6 Janvier 2009
La crise de la démocratie pointée par Todd équivaut à une situation d'anomie : plus de normes communes, de références valables pour l'ensemble ou pour des grands groupes au sein de la population. La crise de la religion est la première cause de ce vide selon Todd. Cette crise entraînerait d'abord la disparition de l'ancienne démocratie chrétienne à la française (MRP, puis UDF), et par contrecoup, touche le PCF, qui s'appuyait, pour vivre, sur cet ennemi traditionnel.
Pourquoi pas ? Mais Todd ne cesse de mêler l'anecdotique à des considérations de long terme, si bien que son raisonnement, impressionniste, ne convainc pas réellement.
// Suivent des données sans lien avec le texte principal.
(* ===== verification/DbScript.v ===== *)
(** Component v_db_script: EVALSHA with one NOSCRIPT recovery over the command
    port.  [invoke_user] is the indirect call [p->user_cb(status, reply,
    p->user_arg)]; it runs synchronously when the command cannot be issued. *)
From S2P Require Import Prelude Dpdk Heap Redis World.

Definition V_SCRIPT_COUNT : Z := 3.
Definition V_DB_SCRIPT_SHA_LEN : nat := 40.
Definition V_DB_EVALSHA_MAX_PARTS : Z := 12.
Definition V_DB_EVALSHA_SCRATCH_BYTES : Z := 1024.
Definition V_DB_EVALSHA_POOL_CAP : Z := 2048.
Definition V_DB_SCRIPT_LOAD_POOL_CAP : Z := 256.
Definition NUL : ascii := zero.
Definition NL : string := String (ascii_of_nat 10) EmptyString.

(** The script texts of v_db_lua_scripts.h, line by line. *)
Definition V_LUA_SESS_CAS_WRITE : bytes := lit (String.concat NL [
  "local v = redis.call('HGET', KEYS[1], 'ver')";
  "if ARGV[1] == '0' then";
  "    if v then return 0 end";
  "    redis.call('HSET', KEYS[1], 'ver', 1, 'data', ARGV[2])";
  "    if ARGV[3] ~= '0' then redis.call('EXPIRE', KEYS[1], ARGV[3]) end";
  "    return 1";
  "end";
  "if not v then return -1 end";
  "if v ~= ARGV[1] then return 0 end";
  "redis.call('HSET', KEYS[1], 'ver', v + 1, 'data', ARGV[2])";
  "if ARGV[3] ~= '0' then redis.call('EXPIRE', KEYS[1], ARGV[3]) end";
  "return 1"; ""]%string).

Definition V_LUA_SESS_DELETE : bytes := lit (String.concat NL [
  "local v = redis.call('HGET', KEYS[1], 'ver')";
  "if not v then return -1 end";
  "if v ~= ARGV[1] then return 0 end";
  "redis.call('DEL', KEYS[1])";
  "return 1"; ""]%string).

Definition V_LUA_TEID_REFILL : bytes := lit (String.concat NL [
  "local out = {}";
  "if redis.call('LLEN', KEYS[1]) > tonumber(ARGV[2]) then";
  "    for i = 1, tonumber(ARGV[1]) do";
  "        local id = redis.call('LPOP', KEYS[1])";
  "        if not id then break end";
  "        table.insert(out, id)";
  "    end";
  "end";
  "if #out == 0 then";
  "    local base = redis.call('INCRBY', KEYS[2], ARGV[1])";
  "    return {'range', tostring(base - ARGV[1]), ARGV[1]}";
  "end";
  "return {'list', unpack(out)}"; ""]%string).

Definition g_script_src (id : v_script_id_t) : bytes :=
  match id with
  | V_SCRIPT_SESS_CAS_WRITE => V_LUA_SESS_CAS_WRITE
  | V_SCRIPT_SESS_DELETE => V_LUA_SESS_DELETE
  | V_SCRIPT_TEID_REFILL => V_LUA_TEID_REFILL
  end.

(** scratch_copy: bump allocation of [len] bytes; NULL when it overflows. *)
Definition scratch_copy (used : Z) (src : bytes) : option Z :=
  if V_DB_EVALSHA_SCRATCH_BYTES <? used + Z.of_nat (length src) then None
  else Some (used + Z.of_nat (length src)).

Fixpoint scratch_copy_all (used : Z) (parts : list bytes) : option Z :=
  match parts with
  | [] => Some used
  | x :: parts' => used' ← scratch_copy used x; scratch_copy_all used' parts'
  end.

(** is_noscript of evalsha_reply_cb *)
Definition is_noscript (status : Z) (reply : option v_db_reply) : bool :=
  (status =? RET_CODE_OK) &&
  match reply with
  | Some (V_DB_REPLY_ERROR str) => (8 <=? Z.of_nat (length str)) && bool_decide (take 8 str = $"NOSCRIPT")
  | _ => false
  end.

Section db_script.
Context {DP : Dpdk} {PP : PfcpPort}.
Variable invoke_user : evalsha_user → Z → option v_db_reply → M ().

Definition set_sha (shard : Z) (id : v_script_id_t) (sha : bytes) : M () :=
  modify (λ w, let s := w_script w in
    set_script (DbScript (<[(shard, script_index id) := sha]> (g_sha s)) (g_evalsha_pool s) (g_load_pool s)) w).

Definition evalsha_put (obj : Z) : M () :=
  modify (λ w, let s := w_script w in
    set_script (DbScript (g_sha s) (rte_mempool_put (g_evalsha_pool s) obj) (g_load_pool s)) w).

Definition load_put (obj : Z) : M () :=
  modify (λ w, let s := w_script w in
    set_script (DbScript (g_sha s) (g_evalsha_pool s) (rte_mempool_put (g_load_pool s) obj)) w).

(** A SHA is cached when the first byte of its slot is not NUL. *)
Definition sha_cached (s : db_script) (shard : Z) (id : v_script_id_t) : option bytes :=
  match g_sha s !! (shard, script_index id) with
  | Some (c :: sha) => if decide (c = NUL) then None else Some (c :: sha)
  | _ => None
  end.

(** issue_evalsha *)
Definition issue_evalsha (p : v_evalsha_pending) : M () :=
  rc ← v_port_db_cmd_argv (ep_shard p) (fp_evalsha_reply_cb p) (ep_argv p);
  when (negb (rc =? RET_CODE_OK))
    (_ ← invoke_user (ep_user p) RET_CODE_ERR None; evalsha_put (ep_obj p)).

(** request_script_load *)
Definition request_script_load (shard : Z) (id : v_script_id_t) (resume : option v_evalsha_pending) : M Z :=
  λ w,
  match rte_mempool_get (g_load_pool (w_script w)) with
  | None => Some (RET_CODE_ERR, w)
  | Some (obj, pool) =>
      (rc ← v_port_db_cmd shard (fp_load_reply_cb (ScriptLoadCtx obj shard id resume))
              [$"SCRIPT"; $"LOAD"; g_script_src id];
       if negb (rc =? RET_CODE_OK) then _ ← load_put obj; mret RET_CODE_ERR
       else mret RET_CODE_OK)
      (set_script (DbScript (g_sha (w_script w)) (g_evalsha_pool (w_script w)) pool) w)
  end.

(** [p->part_ptr[1] = g_sha[..]; p->part_len[1] = V_DB_SCRIPT_SHA_LEN;] *)
Definition set_part_sha (p : v_evalsha_pending) (sha : bytes) : v_evalsha_pending :=
  EvalshaPending (ep_obj p) (ep_shard p) (ep_script_id p) (ep_user p) (ep_retried p) (<[1%nat := sha]> (ep_argv p)).

(** load_reply_cb *)
Definition load_reply_cb (lc : v_script_load_ctx) (status : Z) (reply : option v_db_reply) : M () :=
  match (if status =? RET_CODE_OK then
           match reply with
           | Some (V_DB_REPLY_STRING sha) => if decide (length sha = V_DB_SCRIPT_SHA_LEN) then Some sha else None
           | _ => None
           end
         else None) with
  | None =>
      _ ← match lc_resume lc with
          | Some p => _ ← invoke_user (ep_user p) RET_CODE_ERR reply; evalsha_put (ep_obj p)
          | None => mret tt
          end;
      load_put (lc_obj lc)
  | Some sha =>
      _ ← set_sha (lc_shard lc) (lc_script_id lc) sha;
      _ ← match lc_resume lc with
          | Some p => issue_evalsha (set_part_sha p sha)
          | None => mret tt
          end;
      load_put (lc_obj lc)
  end.

(** evalsha_reply_cb *)
Definition set_retried (p : v_evalsha_pending) : v_evalsha_pending :=
  EvalshaPending (ep_obj p) (ep_shard p) (ep_script_id p) (ep_user p) true (ep_argv p).

Definition evalsha_reply_cb (p : v_evalsha_pending) (status : Z) (reply : option v_db_reply) : M () :=
  if is_noscript status reply && negb (ep_retried p) then
    rc ← request_script_load (ep_shard p) (ep_script_id p) (Some (set_retried p));
    when (negb (rc =? RET_CODE_OK))
      (_ ← invoke_user (ep_user p) RET_CODE_ERR reply; evalsha_put (ep_obj p))
  else
    _ ← invoke_user (ep_user p) status reply;
    evalsha_put (ep_obj p).

(** v_db_evalsha *)
Definition v_db_evalsha (shard : Z) (id : v_script_id_t) (keys argv : list bytes) (user : evalsha_user) : M Z :=
  λ w,
  if V_DB_EVALSHA_MAX_PARTS <? 3 + Z.of_nat (length keys) + Z.of_nat (length argv) then Some (RET_CODE_ERR, w)
  else
    match (if V_STUB_DB_SHARDS <=? shard then None else sha_cached (w_script w) shard id) with
    | None => Some (RET_CODE_ERR, w)
    | Some sha =>
        match rte_mempool_get (g_evalsha_pool (w_script w)) with
        | None => Some (RET_CODE_ERR, w)
        | Some (obj, pool) =>
            let numkeys_str := snprintf 8 (dec (Z.of_nat (length keys))) in
            let parts := numkeys_str :: keys ++ argv in
            let w' := set_script (DbScript (g_sha (w_script w)) pool (g_load_pool (w_script w))) w in
            match scratch_copy_all 0 parts with
            | None => (_ ← evalsha_put obj; mret RET_CODE_ERR) w'
            | Some _ =>
                (_ ← issue_evalsha (EvalshaPending obj shard id user false ($"EVALSHA" :: sha :: parts));
                 mret RET_CODE_OK) w'
            end
        end
    end.

(** script_reconnect_cb: reload every script on a (re)connected shard. *)
Definition script_reconnect_cb (shard : Z) : M () :=
  _ ← request_script_load shard V_SCRIPT_SESS_CAS_WRITE None;
  _ ← request_script_load shard V_SCRIPT_SESS_DELETE None;
  _ ← request_script_load shard V_SCRIPT_TEID_REFILL None;
  mret tt.

(** v_db_script_init: both pools and an empty SHA table, or failure. *)
Definition v_db_script_init (shard_count : Z) : option db_script :=
  if shard_count <=? 0 then None
  else
    match rte_mempool_create V_DB_EVALSHA_POOL_CAP, rte_mempool_create V_DB_SCRIPT_LOAD_POOL_CAP with
    | Some ep, Some lp => Some (DbScript ∅ ep lp)
    | _, _ => None
    end.

(** v_db_script_ready *)
Definition v_db_script_ready (s : db_script) : bool :=
  forallb (λ shard, forallb (λ id, bool_decide (is_Some (sha_cached s shard id)))
    [V_SCRIPT_SESS_CAS_WRITE; V_SCRIPT_SESS_DELETE; V_SCRIPT_TEID_REFILL]) (seqZ 0 V_STUB_DB_SHARDS).

End db_script.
Ses anecdotes sont parfois fort bien vues (ainsi de l'idée que les quatre candidats les plus sérieux de la présidentielle de 2007 étaient tous de droite, de Le Pen à « une candidate de droite loufoque, socialo-traditionnaliste, Royal. »), mais n'ont qu'un rapport vague avec la thématique du chapitre.
Todd fait siennes les analyses qui veulent que l'homme sans Dieu soit, au fond, voué à perdre tout repère (« l'incroyant semble ne se sentir bien dans sa certitude que s'il y a encore dans la société une Eglise, minoritaire, mais porteuse d'une croyance positive en l'existence de Dieu, qu'il peut critiquer et nier ».) De là à en conclure que « à la course au vide des partis correspond une chronologie complexe qui ne révèle finalement qu'un élément sûr : le caractère primordial de la décomposition religieuse, de la foi comme de la pratique, qui entraîne à sa suite celle du champ politique ». On est donc loin d'être convaincu par les quelques analyses avancées.
Les raccourcis hasardeux parsèment de toute façon l'ouvrage et le premier chapitre n'est pas épargné. Par exemple, ce savoureux détail sur la France, où « la vie sexuelle des individus, plus expérimentale et variée qu'autrefois, certes, produit, au final, un indicateur de fécondité parfaitement satisfaisant de deux enfants par femme »... Y a-t-il un lien de cause à effet ? Sans doute sera-ce le sujet du prochain opus...
Pour finir tout de même sur une note positive, Todd explique que la crise du religieux affecte tout autant l'Islam en France que les églises chrétiennes, et que le choc des civilisations annoncé par Huntington résulte tout bêtement d'une réaction aux politiques agressives et impériales des Etats-Unis. Je pense d'ailleurs que le « rendez-vous des civilisations », autre ouvrage de Todd, est sans doute plus intéressant qu' « après la démocratie », peut-être parce qu'il ne l'a pas écrit seul.